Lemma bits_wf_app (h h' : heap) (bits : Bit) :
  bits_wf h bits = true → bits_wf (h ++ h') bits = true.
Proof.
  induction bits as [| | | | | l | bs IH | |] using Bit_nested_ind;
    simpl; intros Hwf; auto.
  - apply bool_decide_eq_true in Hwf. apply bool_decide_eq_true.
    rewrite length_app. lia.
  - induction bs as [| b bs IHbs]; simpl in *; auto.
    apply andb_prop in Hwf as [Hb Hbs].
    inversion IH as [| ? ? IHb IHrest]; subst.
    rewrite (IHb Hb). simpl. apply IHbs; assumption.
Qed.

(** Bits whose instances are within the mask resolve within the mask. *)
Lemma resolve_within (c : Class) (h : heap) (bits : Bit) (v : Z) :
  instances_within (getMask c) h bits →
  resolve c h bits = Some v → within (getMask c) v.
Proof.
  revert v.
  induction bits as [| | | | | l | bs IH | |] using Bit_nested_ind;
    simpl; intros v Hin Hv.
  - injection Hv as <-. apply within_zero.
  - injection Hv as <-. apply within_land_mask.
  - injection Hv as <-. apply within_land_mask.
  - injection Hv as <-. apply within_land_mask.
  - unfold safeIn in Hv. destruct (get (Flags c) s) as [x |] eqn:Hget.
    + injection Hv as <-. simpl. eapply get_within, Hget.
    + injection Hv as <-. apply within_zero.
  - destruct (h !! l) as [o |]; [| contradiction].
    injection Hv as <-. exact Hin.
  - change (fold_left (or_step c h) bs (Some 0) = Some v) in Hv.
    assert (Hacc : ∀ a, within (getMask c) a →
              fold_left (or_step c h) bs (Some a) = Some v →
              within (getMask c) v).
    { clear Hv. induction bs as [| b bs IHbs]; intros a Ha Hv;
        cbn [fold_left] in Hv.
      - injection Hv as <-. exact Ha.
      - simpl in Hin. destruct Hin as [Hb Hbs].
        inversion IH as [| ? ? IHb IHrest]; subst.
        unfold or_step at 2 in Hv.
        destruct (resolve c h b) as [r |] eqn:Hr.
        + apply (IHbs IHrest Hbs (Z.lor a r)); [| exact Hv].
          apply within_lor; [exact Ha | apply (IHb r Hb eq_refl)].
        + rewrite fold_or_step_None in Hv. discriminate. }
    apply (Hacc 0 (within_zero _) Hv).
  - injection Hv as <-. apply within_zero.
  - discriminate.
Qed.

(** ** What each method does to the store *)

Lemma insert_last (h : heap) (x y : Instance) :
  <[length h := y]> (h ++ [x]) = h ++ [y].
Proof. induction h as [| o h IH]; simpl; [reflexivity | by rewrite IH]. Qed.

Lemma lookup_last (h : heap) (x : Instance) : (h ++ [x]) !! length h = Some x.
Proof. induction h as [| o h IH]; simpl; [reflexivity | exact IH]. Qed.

━━━

» **Assigned task**
From the line with "intros a Ha Hv;" to the end of the listing above, set down every line exactly as it appears, both ends included.

» **Exercise response**
    { clear Hv. induction bs as [| b bs IHbs]; intros a Ha Hv;
        cbn [fold_left] in Hv.
      - injection Hv as <-. exact Ha.
      - simpl in Hin. destruct Hin as [Hb Hbs].
        inversion IH as [| ? ? IHb IHrest]; subst.
        unfold or_step at 2 in Hv.
        destruct (resolve c h b) as [r |] eqn:Hr.
        + apply (IHbs IHrest Hbs (Z.lor a r)); [| exact Hv].
          apply within_lor; [exact Ha | apply (IHb r Hb eq_refl)].
        + rewrite fold_or_step_None in Hv. discriminate. }
    apply (Hacc 0 (within_zero _) Hv).
  - injection Hv as <-. apply within_zero.
  - discriminate.
Qed.

(** ** What each method does to the store *)

Lemma insert_last (h : heap) (x y : Instance) :
  <[length h := y]> (h ++ [x]) = h ++ [y].
Proof. induction h as [| o h IH]; simpl; [reflexivity | by rewrite IH]. Qed.

Lemma lookup_last (h : heap) (x : Instance) : (h ++ [x]) !! length h = Some x.
Proof. induction h as [| o h IH]; simpl; [reflexivity | exact IH]. Qed.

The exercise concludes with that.